On May 11, the government issued Supreme Decree 3174, which eliminates the 30 boliviano ($4.38) fee associated with the medical certificate patients need to excuse their absences from work due to illness. While the government justified this action by stating that it would “further the goal of providing quality medical care to all Bolivians,” the president of the Medical Association claimed it was “punishment” for the April 20 strike and the association’s general opposition to the government. On May 17, doctors in the public and private medical sectors went on a 48-hour strike to protest Decree 3174 and the Law of Free Association.

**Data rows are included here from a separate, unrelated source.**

(** The copy loop of [vt_scroll_up]: every row of [lo, hi) takes the
    content of the row below. *)
Lemma shift_up_lines (k : nat) : forall lo hi s y,
  Z.to_nat (hi - lo) = k -> 0 <= lo ->
  hi < Z.of_nat (length (m_screen s)) ->
  screen_line
    (for_each (zrange lo hi) (fun y s => screen_copy_line y (y + 1) s) s) y
  = if decide (lo <= y < hi) then screen_line s (y + 1) else screen_line s y.
Proof.
  induction k as [|k IH]; intros lo hi s y Hk Hlo Hhi.
  - rewrite zrange_nil by lia. simpl. rewrite decide_False by lia. done.
  - rewrite zrange_cons by lia. unfold for_each. cbn [fold_left].
    fold (for_each (zrange (lo + 1) hi)
            (fun y s => screen_copy_line y (y + 1) s)
            (screen_copy_line lo (lo + 1) s)).
    rewrite IH; [|lia|lia|by rewrite screen_length_copy].
    rewrite !screen_line_copy.
    destruct (proj2 (zlookup_is_Some (m_screen s) (lo + 1))) as [l Hl]; [lia|].
    unfold screen_line at 1 3. rewrite Hl.
    destruct (proj2 (zlookup_is_Some (m_screen s) lo)) as [l0 Hl0]; [lia|].
    repeat case_decide; subst; try lia; try done.
    all: unfold screen_line; rewrite ?Hl0, ?Hl; done.
Qed.

Lemma for_each_copy_length xs (g : Z -> Z) s :
  length (m_screen (for_each xs (fun y s => screen_copy_line y (g y) s) s))
  = length (m_screen s).
Proof.
  apply (for_each_ind (fun s' => length (m_screen s') = length (m_screen s)));
    [done|].
  intros x s' _ <-. apply screen_length_copy.
Qed.

Lemma blank_line_eq s l :
  blank_line s l = new_line (m_width s) (space_of (m_att s)).
Proof. done. Qed.

Lemma pushed_top_ctl s : ctl (pushed_top s) = ctl s.
Proof.
  unfold pushed_top. case_decide; [|done].
  destruct (screen_line s 0); [apply add_backlog_ctl | done].
Qed.

Lemma pushed_top_screen s : m_screen (pushed_top s) = m_screen s.
Proof.
  unfold pushed_top. case_decide; [|done].
  destruct (screen_line s 0); [apply add_backlog_screen | done].
Qed.

Lemma vt_scroll_up_lines s y :
  0 <= m_top s -> m_top s < m_bottom s ->
  m_bottom s <= Z.of_nat (length (m_screen s)) ->
  screen_line (vt_scroll_up s) y
  = if decide (m_top s <= y < m_bottom s - 1) then screen_line s (y + 1)
    else if decide (y = m_bottom s - 1)
         then Some (new_line (m_width s) (space_of (m_att s)))
         else screen_line s y.
Proof.
  intros Ht Htb Hb. unfold vt_scroll_up. fold (pushed_top s). cbn zeta.
  pose proof (pushed_top_ctl s) as Hctl.
  pose proof (pushed_top_screen s) as Hscr.
  set (s1 := pushed_top s) in *.
  set (s2 := for_each _ _ s1).
  assert (Hctl2 : ctl s2 = ctl s).
  { rewrite <- Hctl. unfold s2.
    apply (for_each_ind (fun s' => ctl s' = ctl s1)). 1: reflexivity.
    intros x s' _ <-. apply screen_copy_line_ctl. }
  assert (Hgeo : geom s1 = geom s) by (unfold ctl in Hctl; congruence).
  apply geom_fields in Hgeo. destruct Hgeo as (_ & _ & Ht1 & Hb1 & _).
  assert (Hlines : forall z, screen_line s2 z
            = if decide (m_top s <= z < m_bottom s - 1)
              then screen_line s (z + 1) else screen_line s z).
  { intros z. unfold s2. rewrite Ht1, Hb1.
    rewrite (shift_up_lines _ _ _ _ _ eq_refl); [|lia|rewrite Hscr; lia].
    unfold screen_line. by rewrite Hscr. }
  assert (Hgeo2 : geom s2 = geom s) by (unfold ctl in Hctl2; congruence).
  apply geom_fields in Hgeo2. destruct Hgeo2 as (Hw2 & _ & _ & Hb2 & _).
  assert (Hatt : m_att s2 = m_att s) by (unfold ctl in Hctl2; congruence).
  unfold screen_line at 1. simpl. rewrite zlookup_zalter.
  fold (screen_line s2 y). rewrite Hlines, Hb2.
  destruct (proj2 (zlookup_is_Some (m_screen s) (m_bottom s - 1)))
    as [l Hl]; [lia|].
  repeat case_decide; subst; try lia; try done.
  unfold screen_line. rewrite Hl. simpl.
  rewrite blank_line_eq, Hw2, Hatt. done.
Qed.

Lemma vt_scroll_up_backlog s :
  m_backlog (vt_scroll_up s) = m_backlog (pushed_top s).
Proof.
  unfold vt_scroll_up. fold (pushed_top s). cbn zeta. simpl.
  apply for_each_ind; [done|]. intros x s' _ <-.
  apply screen_copy_line_backlog.
Qed.

(** ** Line feed at the bottom margin *)





(** ** The scrollback log *)

Lemma add_backlog_log l s :
  m_backlog (add_backlog l s) = log_push (m_backlog_max s) (m_backlog s) l.
Proof. unfold add_backlog, log_push. by case_decide. Qed.


Lemma vt_scroll_up_screen_ok s :
  geometry_ok s -> screen_ok s -> screen_ok (vt_scroll_up s).
Proof.
  intros (Hw & Hh & Ht & Htb & Hb) [Hlen Hall].
  assert (Hlines := vt_scroll_up_lines s).
  destruct (ctl_fields _ _ (vt_scroll_up_ctl s)) as (Hg & _).
  apply geom_fields in Hg. destruct Hg as (Hw' & Hh' & _).
  assert (Hl' : length (m_screen (vt_scroll_up s)) = length (m_screen s)).
  { unfold vt_scroll_up. fold (pushed_top s). cbn zeta. simpl.
    rewrite length_zalter, for_each_copy_length. by rewrite pushed_top_screen. }
  split; [lia|].
  rewrite Hw'. apply Forall_lookup. intros i l Hi.
  assert (Hz : screen_line (vt_scroll_up s) (Z.of_nat i) = Some l).
  { unfold screen_line, zlookup. rewrite decide_True by lia.
    by rewrite Nat2Z.id. }
  rewrite Hlines in Hz by lia.
  rewrite Forall_lookup in Hall.
  repeat case_decide.
  - unfold screen_line, zlookup in Hz. case_decide; [|done]. eauto.
  - injection Hz as <-. unfold new_line. simpl. rewrite length_replicate. lia.
  - unfold screen_line, zlookup in Hz. case_decide; [|done]. eauto.
Qed.

Lemma vt_scroll_up_geometry_ok s :
  geometry_ok s -> geometry_ok (vt_scroll_up s).
Proof.
  intros Hg. destruct (ctl_fields _ _ (vt_scroll_up_ctl s)) as (Hgeo & _).
  apply geom_fields in Hgeo. destruct Hgeo as (Hw & Hh & Ht & Hb & _).
  unfold geometry_ok. by rewrite Hw, Hh, Ht, Hb.
Qed.

(** On a full-height region, [n] scrolls push exactly the evicted rows. *)
Lemma scroll_up_log (n : nat) : forall s,
  geometry_ok s -> screen_ok s -> m_top s = 0 -> m_bottom s = m_height s ->
  m_backlog (Nat.iter n vt_scroll_up s)
  = fold_left (log_push (m_backlog_max s)) (evicted n s) (m_backlog s)
  /\ length (evicted n s) = n.
Proof.
  induction n as [|n IH]; intros s Hg Hok Ht Hb; [done|].
  rewrite Nat.iter_succ_r. cbn [evicted].
  destruct (screen_ok_line s 0 Hok) as (l & Hl & _); [unfold geometry_ok in Hg; lia|].
  rewrite Hl. cbn [from_option app fold_left].
  pose proof (vt_scroll_up_ctl s) as Hctl.
  destruct (ctl_fields _ _ Hctl) as (Hgeo & _).
  apply geom_fields in Hgeo. destruct Hgeo as (Hw' & Hh' & Ht' & Hb' & _).
  assert (Hmax : m_backlog_max (vt_scroll_up s) = m_backlog_max s)
    by (unfold ctl in Hctl; congruence).
  destruct (IH (vt_scroll_up s)) as [-> HlenE];
    [by apply vt_scroll_up_geometry_ok|by apply vt_scroll_up_screen_ok
     |congruence|congruence|].
  split; [|by rewrite <- HlenE at 2]. rewrite Hmax. f_equal.
  rewrite vt_scroll_up_backlog. unfold pushed_top.
  rewrite decide_True by (split; congruence). rewrite Hl.
  apply add_backlog_log.
Qed.



(** ** Operations on the screen and the cursor only *)

Lemma screen_only_refl s : screen_only s s.
Proof.
  exists (m_screen s), (m_backlog s), (m_cursor s), (m_att s). by destruct s.
Qed.

Lemma screen_only_trans s1 s2 s3 :
  screen_only s1 s2 -> screen_only s2 s3 -> screen_only s1 s3.
Proof.
  intros (a & b & c & d & ->) (a' & b' & c' & d' & ->).
  by exists a', b', c', d'.
Qed.

Lemma screen_only_set_m_screen scr s : screen_only s (set_m_screen scr s).
Proof. exists scr, (m_backlog s), (m_cursor s), (m_att s). by destruct s. Qed.

Lemma screen_only_set_m_backlog bl s : screen_only s (set_m_backlog bl s).
Proof. exists (m_screen s), bl, (m_cursor s), (m_att s). by destruct s. Qed.

Lemma screen_only_set_m_cursor c s : screen_only s (set_m_cursor c s).
Proof. exists (m_screen s), (m_backlog s), c, (m_att s). by destruct s. Qed.

Lemma screen_only_set_m_att a s : screen_only s (set_m_att a s).
Proof. exists (m_screen s), (m_backlog s), (m_cursor s), a. by destruct s. Qed.

Create HintDb scr discriminated.
#[local] Hint Constants Opaque : scr.
#[local] Hint Variables Opaque : scr.

#[local] Hint Resolve screen_only_set_m_screen screen_only_set_m_backlog
  screen_only_set_m_cursor screen_only_set_m_att : scr.

(** Composition, in the shape the definitions have: the outer operation
    applied to the result of the inner ones. *)
Lemma screen_only_step (f : vt220 -> vt220) s s' :
  screen_only s s' -> (forall t, screen_only t (f t)) -> screen_only s (f s').
Proof. intros H Hf. eapply screen_only_trans; [exact H | apply Hf]. Qed.

Lemma screen_only_for_each xs (body : Z -> vt220 -> vt220) s :
  (forall x t, screen_only t (body x t)) ->
  screen_only s (for_each xs body s).
Proof.
  intros Hb. apply (for_each_ind (screen_only s)); [apply screen_only_refl|].
  intros x t _ Ht. eapply screen_only_trans; [exact Ht | apply Hb].
Qed.

Lemma screen_only_repeat_n n (f : vt220 -> vt220) s :
  (forall t, screen_only t (f t)) -> screen_only s (repeat_n n f s).
Proof.
  intros Hf. apply (repeat_n_ind (screen_only s)); [apply screen_only_refl|].
  intros t Ht. eapply screen_only_trans; [exact Ht | apply Hf].
Qed.

Lemma screen_only_let (a : vt220) (b : vt220 -> vt220) s :
  screen_only s a -> (forall t, screen_only t (b t)) ->
  screen_only s (let x := a in b x).
Proof. intros Ha Hb. eapply screen_only_trans; [exact Ha | apply Hb]. Qed.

On May 18, the human rights ombudsman introduced a “Popular Action” in the La Paz Departmental Justice Tribunal, arguing the actions of the doctors violated the human rights of their patients. In response, the Medical Association announced a plan to conduct a 72-hour strike. On May 29, the tribunal ruled that the doctors were prohibited from suspending health services to carry out this strike, leading the doctors’ to suspend the strike.

FREEDOM OF ASSOCIATION

The constitution provides for freedom of association, but the government did not respect this right. NGOs continued to be targets of government officials, including the president, vice president, and government ministers, if they operated in a manner perceived as adversarial to the government. Some NGOs alleged that government registration mechanisms were purposefully stringent in order to deter an active civil society.

See the Department of State’s International Religious Freedom Report at www.state.gov/religiousfreedomreport/.

d. Freedom of Movement, Internally Displaced Persons, Protection of Refugees, and Stateless Persons

The constitution and law provide for freedom of internal movement, foreign travel, emigration, and repatriation, and the government generally respected these rights. The government cooperated with the Office of the UN High Commissioner for Refugees (UNHCR) and other humanitarian organizations in providing protection and assistance to internally displaced persons, refugees, returning refugees, asylum seekers, stateless persons, or other persons of concern.

In-country Movement: The law prohibits travel on election days and on census days and restricts foreign and domestic travel for up to three months as a penalty for persons who do not vote.

PROTECTION OF REFUGEES

Access to Asylum: The law provides for the granting of asylum or refugee status, and the government has established a system for providing protection to refugees through the National Commission on Refugees. The country has a legal structure and framework to accommodate those seeking refuge and has a registry of refugees and stateless persons.

Employment: Refugees have the right to work once authorities grant their residency status but not while waiting on pending applications.

Durable Solutions: By law refugees have a path to naturalization, and the government assumes 90 percent of the fees associated with this process. As of June the government had granted citizenship to 10 refugees.

Brazil

Executive Summary

Brazil is a constitutional, multiparty republic. In 2014 voters re-elected Dilma Rousseff as president in elections widely considered free and fair. In August 2016 Rousseff was impeached, and the vice president, Michel Temer, assumed the presidency as required by the constitution.

Civilian authorities at times did not maintain effective control over security forces.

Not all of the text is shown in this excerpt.